Stored data entries:
----------------

Lemma pg_write_inv q s b idem : pg_inv s →
  let r := next_resource etag_digest q b ((λ p, p.1.1) <$> resources s !! put_target q) in
  let s' := MkPgStore (<[put_target q := (version r, etag r, b)]> (resources s))
    (<[(put_target q, version r) := (etag r, b)]> (resource_versions s)) idem in
  resource_versions s !! (put_target q, version r) = None ∧ pg_inv s' ∧
  ∀ k, api_history pg_api k s' = api_history pg_api k s ++ (if decide (k = put_target q) then [r] else []).
Proof.
  intros Hi r s'. pose proof Hi as [Hn Hc].
  assert (r = row_resource (put_target q) (version r) (etag r) b) as Hrow by done.
  assert (version r = next_version (pg_latest s) (put_target q)) as Hv.
  { unfold r, next_resource, next_version, pg_latest. rewrite lookup_fmap. simpl. done. }
  clearbody r.
  assert (pg_inv s') as Hi'.
  { split; simpl.
    - unfold pg_latest. simpl. rewrite fmap_insert. simpl. rewrite Hv. by apply numbered_insert.
    - intros k p. rewrite lookup_insert_Some. intros [[<- <-]|[Hne Hp]]; [by rewrite lookup_insert_eq|].
      rewrite lookup_insert_ne by congruence. by apply Hc. }
  split_and!; [rewrite Hv; by apply numbered_fresh|done|]. intros k. rewrite !pg_history_eq by done.
  assert (pg_rows s' = <[(put_target q, version r) := r]> (pg_rows s)) as Hrows.
  { apply map_eq. intros [k' v']. rewrite pg_rows_lookup. simpl. destruct (decide ((k', v') = (put_target q, version r))) as [[= -> ->]|Hne].
    - rewrite !lookup_insert_eq. simpl. congruence.
    - rewrite !lookup_insert_ne by congruence. by rewrite pg_rows_lookup. }
  rewrite Hrows. unfold pg_latest. simpl. rewrite fmap_insert. simpl. case_decide as Hk.
  - subst k. rewrite lookup_insert_eq. simpl. rewrite Hv. unfold next_version. fold (pg_latest s).
    destruct (pg_latest s !! put_target q) as [n|] eqn:E; simpl.
    + apply hist_snoc. pose proof (proj1 Hn _ _ E). lia.
    + apply (hist_snoc _ _ 0). lia.
  - rewrite lookup_insert_ne, app_nil_r by done. by apply hist_frame.
Qed.

(** Purging or adding idempotency records changes nothing else. *)
Lemma pg_idem_frame s idem : pg_inv s →
  pg_inv (MkPgStore (resources s) (resource_versions s) idem) ∧
  ∀ k, api_history pg_api k (MkPgStore (resources s) (resource_versions s) idem) = api_history pg_api k s.
Proof. intros Hi. assert (pg_inv (MkPgStore (resources s) (resource_versions s) idem)) as Hi' by (by destruct Hi).
  split; [done|]. intros k. by rewrite !pg_history_eq by done.
Qed.

#[global] Instance pg_store_laws : StoreLaws pg_api pg_inv.
Proof.
  split.
  - split; simpl; [apply numbered_empty|by intros k p; rewrite lookup_empty].
  - intros k. simpl. unfold pg_history. by rewrite txn_atomically.
  - intros s k Hi. by apply pg_reads.
  - intros now q s Hi. cbn [api_put pg_api]. unfold pg_put. rewrite txn_atomically. unfold atomically.
    cbn [resources resource_versions idempotency_records].
    set (idem := match idempotency_records s !! _ with Some _ => _ | None => _ end).
    destruct (pg_idem_frame s idem Hi) as [Hi' Hh]. destruct (idem !! _) as [row|].
    { case_bool_decide; [split; [done|by left]|done]. }
    destruct (match resources s !! put_target q with Some _ => _ | None => _ end) eqn:Em; [done|].
    set (b := normalized of_str (json_safe (put_body q)) (put_id q)).
    set (r := next_resource etag_digest q b ((λ p, p.1.1) <$> resources s !! put_target q)).
    set (idem' := <[_ := _]> idem).
    destruct (pg_write_inv q s b idem' Hi) as (Hfresh & Hi'' & Hh'). fold r in Hfresh, Hi'', Hh'. rewrite Hfresh. split; [exact Hi''|].
    right. split; [done|done|done|exact Hh'|].
    intros p. rewrite pg_history_eq, hist_last, <- pg_current by (done || by apply pg_rows_good). intros (x & Hx & ->)%fmap_Some.
    rewrite Hx in Em. simpl. by case_bool_decide.
Qed.
End pg_laws.

(** ** Replays *)

Section replay.
Context {V : Type} (of_str : string → V).
Context (request_digest : string → string → gmap string V → string).
Context (etag_digest : string → string → Z → gmap string V → string).
Context (json_safe : gmap string V → gmap string V).
Context (txn : ∀ S A, M S A → M S A) `{!Transactional txn} (ttl : Z).

Abbreviation mem := (mem_api of_str request_digest etag_digest).
Abbreviation pg := (pg_api of_str request_digest etag_digest json_safe txn ttl).

(** A remembered outcome is never overwritten. *)
Lemma mem_put_remembers q s ik e : idempotency s !! ik = Some e →
  idempotency (mem_put of_str request_digest etag_digest q s).1 !! ik = Some e.
Proof.
  intros H. unfold mem_put. destruct (idempotency s !! (put_tenant q, put_key q)) as [[h r]|] eqn:E; [by case_bool_decide|].
  destruct (match items s !! put_target q with Some _ => _ | None => _ end); [done|]. simpl.
  rewrite lookup_insert_ne; [done|]. intros <-. congruence.
Qed.

Lemma mem_run_remembers ops s ik e : idempotency s !! ik = Some e → idempotency (run mem ops s) !! ik = Some e.
Proof.
  unfold run. revert s. induction ops as [|[now q] ops IH]; intros s H; simpl; [done|]. apply IH. by apply mem_put_remembers.
Qed.

Lemma mem_put_records q s s' r : mem_put of_str request_digest etag_digest q s = (s', Ok r) →
  idempotency s' !! (put_tenant q, put_key q) = Some (request_digest (put_kind q) (put_id q) (put_body q), r).
Proof.
  unfold mem_put. destruct (idempotency s !! (put_tenant q, put_key q)) as [[h x]|] eqn:E.
  - case_bool_decide as Hh; [|done]. intros [= <- <-]. by rewrite E, Hh.
  - destruct (match items s !! put_target q with Some _ => _ | None => _ end); [done|]. intros [= <- <-].
    simpl. by rewrite lookup_insert_eq.
Qed.

(** A record that is not expired survives. *)
Lemma pg_put_remembers now q s ik row : idempotency_records s !! ik = Some row → now < expires_at row →
  idempotency_records (api_put pg now q s).1 !! ik = Some row.
Proof.
  intros H Hnow. cbn [api_put pg_api]. unfold pg_put. rewrite txn_atomically. unfold atomically.
  cbn [resources resource_versions idempotency_records].
  set (idem := match idempotency_records s !! _ with Some _ => _ | None => _ end).
  assert (idem !! ik = Some row) as Hik.
  { unfold idem. destruct (idempotency_records s !! (put_tenant q, put_key q)) as [row'|] eqn:E; [|done].
    destruct (Z.leb_spec (expires_at row') now); [|done]. rewrite lookup_delete_ne; [done|]. intros <-.
    rewrite E in H. injection H as ->. lia. }
  destruct (idem !! (put_tenant q, put_key q)) as [row'|] eqn:E; [by case_bool_decide|].
  destruct (match resources s !! put_target q with Some _ => _ | None => _ end); [done|].
  destruct (resource_versions s !! _); [done|]. simpl. rewrite lookup_insert_ne; [done|]. intros <-. congruence.
Qed.

Lemma pg_run_remembers ops s ik row : idempotency_records s !! ik = Some row → Forall (λ o, o.1 < expires_at row) ops →
  idempotency_records (run pg ops s) !! ik = Some row.
Proof.
  unfold run. revert s. induction ops as [|[now q] ops IH]; intros s H Ho; [done|]. apply Forall_cons in Ho as [Hnow Ho].
  cbn [foldl fst snd]. apply IH; [|done]. by apply pg_put_remembers.
Qed.

Lemma pg_put_records now q s s' r : 0 < ttl → api_put pg now q s = (s', Ok r) →
  (∃ row, idempotency_records s' !! (put_tenant q, put_key q) = Some row ∧ now < expires_at row ∧ response row = r ∧
    idem_hash row = request_digest (put_kind q) (put_id q) (normalized of_str (json_safe (put_body q)) (put_id q))).
Proof.
  intros Httl. cbn [api_put pg_api]. unfold pg_put. rewrite txn_atomically. unfold atomically.
  cbn [resources resource_versions idempotency_records].
  set (idem := match idempotency_records s !! _ with Some _ => _ | None => _ end).
  destruct (idem !! (put_tenant q, put_key q)) as [row|] eqn:E.
  - case_bool_decide as Hh; [|done]. intros [= <- <-]. exists row. simpl. split_and!; try done.
    unfold idem in E. destruct (idempotency_records s !! (put_tenant q, put_key q)) as [row'|] eqn:E'; [|by rewrite E' in E].
    destruct (Z.leb_spec (expires_at row') now); [by rewrite lookup_delete_eq in E|]. rewrite E' in E. by simplify_eq.
  - destruct (match resources s !! put_target q with Some _ => _ | None => _ end); [done|].
    destruct (resource_versions s !! _); [done|]. intros [= <- <-]. simpl. rewrite lookup_insert_eq. eexists. split; [done|].
    simpl. split_and!; [lia|done|done].
Qed.

Lemma pg_put_replays now q s row : idempotency_records s !! (put_tenant q, put_key q) = Some row → now < expires_at row →
  idem_hash row = request_digest (put_kind q) (put_id q) (normalized of_str (json_safe (put_body q)) (put_id q)) →
  api_put pg now q s = (s, Ok (response row)).
Proof.
  intros H Hnow Hh. cbn [api_put pg_api]. unfold pg_put. rewrite txn_atomically. unfold atomically.
  cbn [resources resource_versions idempotency_records]. rewrite H, (proj2 (Z.leb_gt _ _)) by lia. rewrite H.
  rewrite bool_decide_true by done. by destruct s.
Qed.
End replay.

(** ** Properties *)

(** In every state reached by puts, reads agree with the histories, and a put replays, refuses or appends. *)
Definition history_sound {V S} (api : store_api V S) : Prop :=
  ∀ ops, let s := run api ops (api_init api) in
    (∀ k, reads_agree api s k (api_history api k s)) ∧
    ∀ now q, match api_put api now q s with
             | (s', Ok r) => (∀ k, api_history api k s' = api_history api k s) ∨ appended api q s s' r
             | (s', Err _) => ∀ k, api_history api k s' = api_history api k s
             end.

Lemma laws_history_sound {V S} (api : store_api V S) inv : StoreLaws api inv → history_sound api.
Proof.
  intros Hl ops s. assert (inv s) as Hi by (apply (run_inv api inv); apply sl_init). split.
  - intros k. by apply (sl_reads (inv := inv)).
  - intros now q. pose proof (sl_put now q s Hi) as H. destruct (api_put api now q s) as [s' [r|e]]; tauto.
Qed.

(** C13: Both resource stores keep a gapless, append-only history with optimistic concurrency.  In every
    state reached by puts from the empty store, for every resource: [history] lists versions 1, 2, ..., n of
    that resource; [get] returns the last of them, or raises [KeyError] when there is none; [get_version]
    returns each by its number.  A further put either changes no history (a replay, or an error), or appends
    the one version it returns to its own resource, and only if that resource was new or If-Match named the
    current etag. *)
Theorem store_history_sound {V : Type} (of_str : string → V) (request_digest : string → string → gmap string V → string)
    (etag_digest : string → string → Z → gmap string V → string) (json_safe : gmap string V → gmap string V)
    (txn : ∀ S A, M S A → M S A) (Htxn : Transactional txn) (ttl : Z) :
  history_sound (mem_api of_str request_digest etag_digest) ∧
  history_sound (pg_api of_str request_digest etag_digest json_safe txn ttl).
Proof. split; eapply laws_history_sound; apply _. Qed.

Definition toy_request_digest (k id : string) (b : gmap string string) : string :=
  k +:+ "/" +:+ id +:+ "/" +:+ default "" (b !! "name").
Definition toy_etag (t k : string) (v : Z) (b : gmap string string) : string := pretty v +:+ default "" (b !! "name").
Definition sample_put (name key : string) (m : option string) : put_request string :=
  MkPut "site" "s1" "acme" {[ "name" := name ]} key m.
Abbreviation sample_pg := (pg_api id toy_request_digest toy_etag id (@atomically) 100).
(* ===== verification/Topology.v ===== *)
(** * Topology: [packages/topology]

    [models.py]: assets, relationships and snapshots; [validation.py]: the graph check (Kahn's algorithm
    and the capacity rule) and the breadth-first [descendants]; [versioning.py]: the diff of two snapshots;
    [registry.py]: drafts and published versions, in process and in PostgreSQL.  Parameters: the SHA-256
    etag, the clock, and the round trip [reload] of an asset through its [jsonb] column and
    [_asset_from_dict].  Not modelled: the CSV importer. *)
From S2P Require Import Prelude PyDecimal Domain Versions.
From stdpp Require Import pretty.
From Stdlib Require Import QArith Lqa.
Local Open Scope Z_scope.

(** ** models.py *)

Inductive AssetType :=
| ORGANIZATION | REGION | CAMPUS | SITE | DATA_CENTER | ROOM | RACK | POWER_ZONE | COOLING_ZONE | COMPUTE_NODE | ENERGY_ASSET.
#[global] Instance asset_type_eq_dec : EqDecision AssetType.
Proof. solve_decision. Defined.

Record Asset := MkAsset {
  asset_id : string; asset_tenant : string; site_id : string; asset_kind : AssetType; asset_name : string;
  capacity_kw : dec; attributes : gmap string string; effective : option TimeInterval; decommissioned_at : option datetime
}.
Record Relationship := MkRelationship { parent_id : string; child_id : string; rel_kind : string }.
#[global] Instance relationship_eq_dec : EqDecision Relationship.
Proof. solve_decision. Defined.
#[global] Instance relationship_countable : Countable Relationship.
Proof.
  refine (inj_countable' (λ r, (parent_id r, child_id r, rel_kind r)) (λ t, MkRelationship t.1.1 t.1.2 t.2) _).
  by intros [].
Qed.
Lemma remove_dups_id `{EqDecision A} (l : list A) : NoDup l → remove_dups l = l.
Proof. induction 1 as [|x l Hx _ IH]; simpl; [done|]. case_decide; [done|]. by rewrite IH. Qed.

(** what a forecast of so many periods looks like *)
Record forecast_ok (start : datetime) (periods step : Z) (ps : list ForecastPoint) : Prop := {
  fo_length : length ps = Z.to_nat periods;
  fo_points : ∀ i p, ps !! i = Some p → fp_time p = after start (Z.of_nat i) step ∧
    (dval (lower p) <= dval (point p))%Q ∧ (dval (point p) <= dval (upper p))%Q
}.

Lemma forecast_point_ok p : (dval (lower p) <= dval (point p))%Q → (dval (point p) <= dval (upper p))%Q → forecast_point p = Ok p.
Proof. intros H1 H2. unfold forecast_point. rewrite (proj2 (dleb_true _ _) H1), (proj2 (dleb_true _ _) H2). done. Qed.

(** the points made one by one for the periods *)
Lemma points_ok (f : nat → result ForecastPoint) start periods step :
  (∀ i, ∃ p, f i = Ok p ∧ fp_time p = after start (Z.of_nat i) step ∧ (dval (lower p) <= dval (point p))%Q ∧ (dval (point p) <= dval (upper p))%Q) →
  ∃ ps, mapM_result f (seq 0 (Z.to_nat periods)) = Ok ps ∧ forecast_ok start periods step ps.
Proof.
  intros Hf. destruct (mapM_result_total f (seq 0 (Z.to_nat periods))) as (ps & Hps & Hall).
  { intros i _. destruct (Hf i) as (p & Hp & _). by exists p. }
  exists ps. split; [done|]. split; [by rewrite <- (Forall2_length _ _ _ Hall), length_seq|].
  intros i p Hi. destruct (Forall2_lookup_r _ _ _ _ _ Hall Hi) as (j & Hj & Hp). apply lookup_seq in Hj as [-> _]. simpl in Hp.
  destruct (Hf i) as (p' & Hp' & H). rewrite Hp in Hp'. by injection Hp' as ->.
Qed.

----------------

■ Work order ■
The lines to copy run from the start of the records above through the line holding "- rewrite !lookup_insert_eq."; give them exactly, both ends included, and nothing else.

■ Exercise answer ■
Lemma pg_write_inv q s b idem : pg_inv s →
  let r := next_resource etag_digest q b ((λ p, p.1.1) <$> resources s !! put_target q) in
  let s' := MkPgStore (<[put_target q := (version r, etag r, b)]> (resources s))
    (<[(put_target q, version r) := (etag r, b)]> (resource_versions s)) idem in
  resource_versions s !! (put_target q, version r) = None ∧ pg_inv s' ∧
  ∀ k, api_history pg_api k s' = api_history pg_api k s ++ (if decide (k = put_target q) then [r] else []).
Proof.
  intros Hi r s'. pose proof Hi as [Hn Hc].
  assert (r = row_resource (put_target q) (version r) (etag r) b) as Hrow by done.
  assert (version r = next_version (pg_latest s) (put_target q)) as Hv.
  { unfold r, next_resource, next_version, pg_latest. rewrite lookup_fmap. simpl. done. }
  clearbody r.
  assert (pg_inv s') as Hi'.
  { split; simpl.
    - unfold pg_latest. simpl. rewrite fmap_insert. simpl. rewrite Hv. by apply numbered_insert.
    - intros k p. rewrite lookup_insert_Some. intros [[<- <-]|[Hne Hp]]; [by rewrite lookup_insert_eq|].
      rewrite lookup_insert_ne by congruence. by apply Hc. }
  split_and!; [rewrite Hv; by apply numbered_fresh|done|]. intros k. rewrite !pg_history_eq by done.
  assert (pg_rows s' = <[(put_target q, version r) := r]> (pg_rows s)) as Hrows.
  { apply map_eq. intros [k' v']. rewrite pg_rows_lookup. simpl. destruct (decide ((k', v') = (put_target q, version r))) as [[= -> ->]|Hne].
    - rewrite !lookup_insert_eq. simpl. congruence.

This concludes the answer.